■ Task instructions ■
Reproduce each entry below verbatim.

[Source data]
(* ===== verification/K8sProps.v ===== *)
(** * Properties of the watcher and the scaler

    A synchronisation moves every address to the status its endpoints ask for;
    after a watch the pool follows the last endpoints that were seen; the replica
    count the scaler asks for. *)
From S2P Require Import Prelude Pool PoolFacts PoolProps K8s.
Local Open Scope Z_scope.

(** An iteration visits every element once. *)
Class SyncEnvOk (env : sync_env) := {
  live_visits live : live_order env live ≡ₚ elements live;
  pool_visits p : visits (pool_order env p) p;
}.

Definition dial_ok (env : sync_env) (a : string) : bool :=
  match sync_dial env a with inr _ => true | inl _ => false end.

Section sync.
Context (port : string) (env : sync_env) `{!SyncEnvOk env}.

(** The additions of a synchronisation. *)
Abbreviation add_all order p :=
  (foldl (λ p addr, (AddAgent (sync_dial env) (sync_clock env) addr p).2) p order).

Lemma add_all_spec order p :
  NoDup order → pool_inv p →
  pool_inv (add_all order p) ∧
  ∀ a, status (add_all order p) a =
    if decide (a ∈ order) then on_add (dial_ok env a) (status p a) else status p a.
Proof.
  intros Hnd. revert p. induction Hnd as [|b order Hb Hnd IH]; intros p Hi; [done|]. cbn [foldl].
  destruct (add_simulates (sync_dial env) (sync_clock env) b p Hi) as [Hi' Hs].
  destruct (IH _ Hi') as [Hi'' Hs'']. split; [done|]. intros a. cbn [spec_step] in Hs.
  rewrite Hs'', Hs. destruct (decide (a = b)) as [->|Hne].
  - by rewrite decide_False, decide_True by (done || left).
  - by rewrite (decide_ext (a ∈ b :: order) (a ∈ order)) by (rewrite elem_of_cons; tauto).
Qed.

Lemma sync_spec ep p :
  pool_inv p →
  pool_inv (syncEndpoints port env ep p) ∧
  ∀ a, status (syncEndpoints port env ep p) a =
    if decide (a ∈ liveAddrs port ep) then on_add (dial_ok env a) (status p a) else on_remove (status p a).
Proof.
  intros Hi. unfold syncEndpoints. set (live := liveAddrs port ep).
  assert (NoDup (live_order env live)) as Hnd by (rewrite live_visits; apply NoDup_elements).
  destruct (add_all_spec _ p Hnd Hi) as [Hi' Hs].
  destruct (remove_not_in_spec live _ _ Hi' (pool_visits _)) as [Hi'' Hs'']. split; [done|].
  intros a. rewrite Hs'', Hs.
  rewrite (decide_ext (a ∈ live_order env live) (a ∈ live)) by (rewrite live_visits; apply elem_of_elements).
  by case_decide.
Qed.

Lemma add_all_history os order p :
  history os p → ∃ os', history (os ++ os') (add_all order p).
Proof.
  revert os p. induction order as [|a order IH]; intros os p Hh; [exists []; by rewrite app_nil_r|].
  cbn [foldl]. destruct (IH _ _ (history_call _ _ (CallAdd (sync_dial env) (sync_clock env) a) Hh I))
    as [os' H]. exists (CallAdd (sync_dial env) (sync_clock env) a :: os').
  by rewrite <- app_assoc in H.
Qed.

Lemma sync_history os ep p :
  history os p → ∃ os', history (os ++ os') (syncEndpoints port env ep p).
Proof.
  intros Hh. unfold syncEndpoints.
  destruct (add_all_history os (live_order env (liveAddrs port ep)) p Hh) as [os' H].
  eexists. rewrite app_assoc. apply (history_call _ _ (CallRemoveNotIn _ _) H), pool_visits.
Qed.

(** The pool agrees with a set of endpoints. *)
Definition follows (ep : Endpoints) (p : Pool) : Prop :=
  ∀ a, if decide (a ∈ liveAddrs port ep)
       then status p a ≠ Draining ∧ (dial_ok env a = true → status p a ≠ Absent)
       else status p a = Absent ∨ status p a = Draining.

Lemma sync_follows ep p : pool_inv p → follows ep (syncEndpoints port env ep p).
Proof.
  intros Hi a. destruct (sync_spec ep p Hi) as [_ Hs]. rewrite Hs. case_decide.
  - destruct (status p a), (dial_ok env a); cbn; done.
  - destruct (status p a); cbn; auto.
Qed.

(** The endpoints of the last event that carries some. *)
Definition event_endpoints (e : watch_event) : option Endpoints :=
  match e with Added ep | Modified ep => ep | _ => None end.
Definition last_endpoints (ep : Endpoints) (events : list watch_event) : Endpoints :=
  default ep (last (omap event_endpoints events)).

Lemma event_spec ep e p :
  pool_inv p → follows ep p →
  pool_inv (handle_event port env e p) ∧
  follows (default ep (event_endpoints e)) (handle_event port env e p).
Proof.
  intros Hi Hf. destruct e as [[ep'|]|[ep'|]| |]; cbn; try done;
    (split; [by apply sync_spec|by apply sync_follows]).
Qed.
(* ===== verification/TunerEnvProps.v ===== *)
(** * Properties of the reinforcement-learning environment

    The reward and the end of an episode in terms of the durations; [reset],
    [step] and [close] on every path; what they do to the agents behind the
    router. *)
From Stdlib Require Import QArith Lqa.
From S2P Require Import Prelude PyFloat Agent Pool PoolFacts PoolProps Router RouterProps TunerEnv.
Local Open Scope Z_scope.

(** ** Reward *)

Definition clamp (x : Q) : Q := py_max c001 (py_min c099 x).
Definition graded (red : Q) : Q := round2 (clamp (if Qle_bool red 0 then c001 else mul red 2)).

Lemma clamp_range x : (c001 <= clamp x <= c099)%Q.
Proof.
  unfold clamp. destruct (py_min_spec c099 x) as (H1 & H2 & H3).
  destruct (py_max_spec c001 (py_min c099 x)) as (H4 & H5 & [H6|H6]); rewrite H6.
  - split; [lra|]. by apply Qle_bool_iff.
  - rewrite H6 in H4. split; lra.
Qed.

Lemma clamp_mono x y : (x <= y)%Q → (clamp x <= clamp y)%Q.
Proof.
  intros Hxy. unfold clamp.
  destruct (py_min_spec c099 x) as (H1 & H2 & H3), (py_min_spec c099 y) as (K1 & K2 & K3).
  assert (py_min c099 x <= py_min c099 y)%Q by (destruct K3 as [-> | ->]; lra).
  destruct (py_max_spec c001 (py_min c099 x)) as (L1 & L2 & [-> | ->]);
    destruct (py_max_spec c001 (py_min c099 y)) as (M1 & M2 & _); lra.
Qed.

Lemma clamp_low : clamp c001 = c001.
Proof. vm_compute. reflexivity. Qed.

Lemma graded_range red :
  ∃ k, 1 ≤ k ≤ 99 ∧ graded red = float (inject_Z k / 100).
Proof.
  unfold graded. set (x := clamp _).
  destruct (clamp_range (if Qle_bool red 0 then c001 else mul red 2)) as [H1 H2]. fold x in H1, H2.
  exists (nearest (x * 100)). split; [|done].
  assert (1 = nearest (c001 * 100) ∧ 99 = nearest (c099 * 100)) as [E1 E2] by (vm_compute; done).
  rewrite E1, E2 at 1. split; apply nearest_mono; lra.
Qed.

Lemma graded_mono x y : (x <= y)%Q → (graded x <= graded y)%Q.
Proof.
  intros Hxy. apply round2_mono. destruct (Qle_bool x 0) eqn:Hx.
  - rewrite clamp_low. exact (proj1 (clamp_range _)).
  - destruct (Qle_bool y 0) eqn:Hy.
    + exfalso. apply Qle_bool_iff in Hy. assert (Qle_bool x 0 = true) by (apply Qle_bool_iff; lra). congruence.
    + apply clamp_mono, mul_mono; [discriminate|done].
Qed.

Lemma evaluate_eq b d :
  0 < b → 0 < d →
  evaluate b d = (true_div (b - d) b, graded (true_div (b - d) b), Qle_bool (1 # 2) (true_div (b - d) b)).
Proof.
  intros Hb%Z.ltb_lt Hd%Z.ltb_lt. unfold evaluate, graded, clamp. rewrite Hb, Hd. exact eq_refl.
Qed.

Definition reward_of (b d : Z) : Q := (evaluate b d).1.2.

■ Reply to the exercise ■
(* ===== verification/K8sProps.v ===== *)
(** * Properties of the watcher and the scaler

    A synchronisation moves every address to the status its endpoints ask for;
    after a watch the pool follows the last endpoints that were seen; the replica
    count the scaler asks for. *)
From S2P Require Import Prelude Pool PoolFacts PoolProps K8s.
Local Open Scope Z_scope.

(** An iteration visits every element once. *)
Class SyncEnvOk (env : sync_env) := {
  live_visits live : live_order env live ≡ₚ elements live;
  pool_visits p : visits (pool_order env p) p;
}.

Definition dial_ok (env : sync_env) (a : string) : bool :=
  match sync_dial env a with inr _ => true | inl _ => false end.

Section sync.
Context (port : string) (env : sync_env) `{!SyncEnvOk env}.

(** The additions of a synchronisation. *)
Abbreviation add_all order p :=
  (foldl (λ p addr, (AddAgent (sync_dial env) (sync_clock env) addr p).2) p order).

Lemma add_all_spec order p :
  NoDup order → pool_inv p →
  pool_inv (add_all order p) ∧
  ∀ a, status (add_all order p) a =
    if decide (a ∈ order) then on_add (dial_ok env a) (status p a) else status p a.
Proof.
  intros Hnd. revert p. induction Hnd as [|b order Hb Hnd IH]; intros p Hi; [done|]. cbn [foldl].
  destruct (add_simulates (sync_dial env) (sync_clock env) b p Hi) as [Hi' Hs].
  destruct (IH _ Hi') as [Hi'' Hs'']. split; [done|]. intros a. cbn [spec_step] in Hs.
  rewrite Hs'', Hs. destruct (decide (a = b)) as [->|Hne].
  - by rewrite decide_False, decide_True by (done || left).
  - by rewrite (decide_ext (a ∈ b :: order) (a ∈ order)) by (rewrite elem_of_cons; tauto).
Qed.

Lemma sync_spec ep p :
  pool_inv p →
  pool_inv (syncEndpoints port env ep p) ∧
  ∀ a, status (syncEndpoints port env ep p) a =
    if decide (a ∈ liveAddrs port ep) then on_add (dial_ok env a) (status p a) else on_remove (status p a).
Proof.
  intros Hi. unfold syncEndpoints. set (live := liveAddrs port ep).
  assert (NoDup (live_order env live)) as Hnd by (rewrite live_visits; apply NoDup_elements).
  destruct (add_all_spec _ p Hnd Hi) as [Hi' Hs].
  destruct (remove_not_in_spec live _ _ Hi' (pool_visits _)) as [Hi'' Hs'']. split; [done|].
  intros a. rewrite Hs'', Hs.
  rewrite (decide_ext (a ∈ live_order env live) (a ∈ live)) by (rewrite live_visits; apply elem_of_elements).
  by case_decide.
Qed.

Lemma add_all_history os order p :
  history os p → ∃ os', history (os ++ os') (add_all order p).
Proof.
  revert os p. induction order as [|a order IH]; intros os p Hh; [exists []; by rewrite app_nil_r|].
  cbn [foldl]. destruct (IH _ _ (history_call _ _ (CallAdd (sync_dial env) (sync_clock env) a) Hh I))
    as [os' H]. exists (CallAdd (sync_dial env) (sync_clock env) a :: os').
  by rewrite <- app_assoc in H.
Qed.

Lemma sync_history os ep p :
  history os p → ∃ os', history (os ++ os') (syncEndpoints port env ep p).
Proof.
  intros Hh. unfold syncEndpoints.
  destruct (add_all_history os (live_order env (liveAddrs port ep)) p Hh) as [os' H].
  eexists. rewrite app_assoc. apply (history_call _ _ (CallRemoveNotIn _ _) H), pool_visits.
Qed.

(** The pool agrees with a set of endpoints. *)
Definition follows (ep : Endpoints) (p : Pool) : Prop :=
  ∀ a, if decide (a ∈ liveAddrs port ep)
       then status p a ≠ Draining ∧ (dial_ok env a = true → status p a ≠ Absent)
       else status p a = Absent ∨ status p a = Draining.

Lemma sync_follows ep p : pool_inv p → follows ep (syncEndpoints port env ep p).
Proof.
  intros Hi a. destruct (sync_spec ep p Hi) as [_ Hs]. rewrite Hs. case_decide.
  - destruct (status p a), (dial_ok env a); cbn; done.
  - destruct (status p a); cbn; auto.
Qed.

(** The endpoints of the last event that carries some. *)
Definition event_endpoints (e : watch_event) : option Endpoints :=
  match e with Added ep | Modified ep => ep | _ => None end.
Definition last_endpoints (ep : Endpoints) (events : list watch_event) : Endpoints :=
  default ep (last (omap event_endpoints events)).

Lemma event_spec ep e p :
  pool_inv p → follows ep p →
  pool_inv (handle_event port env e p) ∧
  follows (default ep (event_endpoints e)) (handle_event port env e p).
Proof.
  intros Hi Hf. destruct e as [[ep'|]|[ep'|]| |]; cbn; try done;
    (split; [by apply sync_spec|by apply sync_follows]).
Qed.
(* ===== verification/TunerEnvProps.v ===== *)
(** * Properties of the reinforcement-learning environment

    The reward and the end of an episode in terms of the durations; [reset],
    [step] and [close] on every path; what they do to the agents behind the
    router. *)
From Stdlib Require Import QArith Lqa.
From S2P Require Import Prelude PyFloat Agent Pool PoolFacts PoolProps Router RouterProps TunerEnv.
Local Open Scope Z_scope.

(** ** Reward *)

Definition clamp (x : Q) : Q := py_max c001 (py_min c099 x).
Definition graded (red : Q) : Q := round2 (clamp (if Qle_bool red 0 then c001 else mul red 2)).

Lemma clamp_range x : (c001 <= clamp x <= c099)%Q.
Proof.
  unfold clamp. destruct (py_min_spec c099 x) as (H1 & H2 & H3).
  destruct (py_max_spec c001 (py_min c099 x)) as (H4 & H5 & [H6|H6]); rewrite H6.
  - split; [lra|]. by apply Qle_bool_iff.
  - rewrite H6 in H4. split; lra.
Qed.

Lemma clamp_mono x y : (x <= y)%Q → (clamp x <= clamp y)%Q.
Proof.
  intros Hxy. unfold clamp.
  destruct (py_min_spec c099 x) as (H1 & H2 & H3), (py_min_spec c099 y) as (K1 & K2 & K3).
  assert (py_min c099 x <= py_min c099 y)%Q by (destruct K3 as [-> | ->]; lra).
  destruct (py_max_spec c001 (py_min c099 x)) as (L1 & L2 & [-> | ->]);
    destruct (py_max_spec c001 (py_min c099 y)) as (M1 & M2 & _); lra.
Qed.

Lemma clamp_low : clamp c001 = c001.
Proof. vm_compute. reflexivity. Qed.

Lemma graded_range red :
  ∃ k, 1 ≤ k ≤ 99 ∧ graded red = float (inject_Z k / 100).
Proof.
  unfold graded. set (x := clamp _).
  destruct (clamp_range (if Qle_bool red 0 then c001 else mul red 2)) as [H1 H2]. fold x in H1, H2.
  exists (nearest (x * 100)). split; [|done].
  assert (1 = nearest (c001 * 100) ∧ 99 = nearest (c099 * 100)) as [E1 E2] by (vm_compute; done).
  rewrite E1, E2 at 1. split; apply nearest_mono; lra.
Qed.

Lemma graded_mono x y : (x <= y)%Q → (graded x <= graded y)%Q.
Proof.
  intros Hxy. apply round2_mono. destruct (Qle_bool x 0) eqn:Hx.
  - rewrite clamp_low. exact (proj1 (clamp_range _)).
  - destruct (Qle_bool y 0) eqn:Hy.
    + exfalso. apply Qle_bool_iff in Hy. assert (Qle_bool x 0 = true) by (apply Qle_bool_iff; lra). congruence.
    + apply clamp_mono, mul_mono; [discriminate|done].
Qed.

Lemma evaluate_eq b d :
  0 < b → 0 < d →
  evaluate b d = (true_div (b - d) b, graded (true_div (b - d) b), Qle_bool (1 # 2) (true_div (b - d) b)).
Proof.
  intros Hb%Z.ltb_lt Hd%Z.ltb_lt. unfold evaluate, graded, clamp. rewrite Hb, Hd. exact eq_refl.
Qed.

Definition reward_of (b d : Z) : Q := (evaluate b d).1.2.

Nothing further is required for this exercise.